Fish Island Village, a new £125 million live-work neighbourhood to the south of Hackney Wick, has reached a major milestone: two sections within an ensemble of buildings by Haworth Tompkins, Pitman Tozer Architects and Lyndon Goode Architects, have just welcomed their first residents.
Located within one of the 2012 Olympic Fringe areas opposite Queen Elizabeth Olympic Park, Fish Island Village is a joint venture development between Peabody, one of London’s oldest and largest housing associations, and Hill, an award-winning top 15 UK housebuilder. Stirling Prize winner Haworth Tompkins is the masterplanning architect of the 2.85 hectare site, with the public realm and rooftops designed by landscape architect Farrer Huxley Associates. The scheme replaces an inaccessible site of disused single-storey distribution warehouses with a collection of mid-rise buildings interspersed with new public spaces fronting onto the canal.
Sited next to an existing live/work block, Omega Works, Fish Island Village opens up 200 metres of previously closed-off canal frontage along the Hertford Union Canal.

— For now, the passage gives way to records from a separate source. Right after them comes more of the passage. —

Definition submitExecuteOperation (operation : TreasuryOperationRow) : io unit :=
  match treasuryAddress with
  | None => done
  | Some a =>
    let metadata := or_metadata operation in
    if negb (truthy metadata) then
      show (error_modal "缺少操作参数"
        "链上事件只记录操作 ID 和时间，不包含具体参数。该操作不是从当前管理端创建的，暂不能直接执行。")
    else if negb (bool_decide (or_status operation = ready))
    then show (error_modal "暂不可执行" "该操作还没有到治理延迟时间。")
    else
      do request <- ret (buildTreasuryExecutionRequest metadata (or_operationId operation) a (ap_gas ap));
      match request with
      | Some x =>
        do ok <- ensureBackendSessionOrReport;
        if ok then
          runTransaction (act_execute (or_operationId operation)) (x_title x)
            (do w <- ret (x_tx x); writeContractAsync w)
            (settle_confirmed (or_operationId operation) "executed" "已执行" "executeTxHash"
               [("operationId", VStr (or_operationId operation)); ("kind", get "kind" metadata)])
        else done
      | None => show (error_modal "参数不完整" "该操作的本地参数记录不完整，不能安全执行。")
      end
  end.

Definition handleExecuteOperation (operation : TreasuryOperationRow) : io unit :=
  confirm "确认执行治理操作"
    (to_string (nullish (get "summary" (or_metadata operation)) (VStr "该操作缺少本地参数记录"))
     ++ "。执行后会立即消耗链上的 operationId，且本地参数记录也会一并清理。") true "确认执行".
End actions.

(** ** Transactions *)

Section guards.
Context {raw : Type} `{JsonCodec raw} `{AbiEncoder}.
Variable wd : world raw.
Variable base_url : string.
Variable parseUnits : string -> Z -> option Z.
Variable read_hash : string -> timelock_op -> res js_error string.
Variable read_allowed : string -> string -> res js_error bool.
Variable ap : action_params.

The new development will create a dynamic canal side neighbourhood with a public square for local activities and spill-out space for the ground floor bars and restaurants.
Phases 1 and 2 of Fish Island Village (on site to complete 2020) comprise four distinct mixed-use sections designed by three architecture practices working in collaboration, appointed individually through Peabody’s architecture framework. Pitman Tozer Architects is responsible for three blocks on Monier Road; Lyndon Goode Architects has designed Lanterna, a free-standing block facing onto a new public space at the northeast corner of the site; and Haworth Tompkins is the architect of Neptune Wharf, two clusters with 13 blocks fronting onto the canal. Monier Road and Lanterna are now complete, with residents moving in. Works continue on site at Neptune Wharf.
Lanterna is a standalone building with four active frontages, sited prominently as a gateway building to Fish Island Village. The design was procured through an LLDC-led competition that engaged six practices on Peabody’s Small Projects Framework. The competition was judged by Peabody and masterplanners Haworth Tompkins, and won by Lyndon Goode Architects.
With dark, textured pre-cast concrete elevations, Lanterna is daring in its design, mediating between the industrial elevations of Omega Works and the brick and grit-blasted concrete elevations of Neptune Wharf. Its large openings recessed within a repeating frame is inspired by the local industrial vernacular.
The elevations of textured hand-cast concrete panels inlaid with a herringbone-pattern are inspired by graffiti prevalent in the area, and wrap the building, weaving in and out of reveals, giving it a bold three-dimensional form. The building is raised on a podium to resolve the change of level between a proposed new pedestrian bridge and Fish Island Village’s public square.
Lanterna’s mix of uses – 16 dwellings and a 5 metre-high, glass-fronted ground-floor restaurant set back under a colonnade – provides a dynamic backdrop for the square. Large symmetrical set-backs on each of the southern corners demarcate the residential and commercial entrances. Repeated on the upper floors, the set-backs allow for generous balconies, envisaged as outdoor living rooms.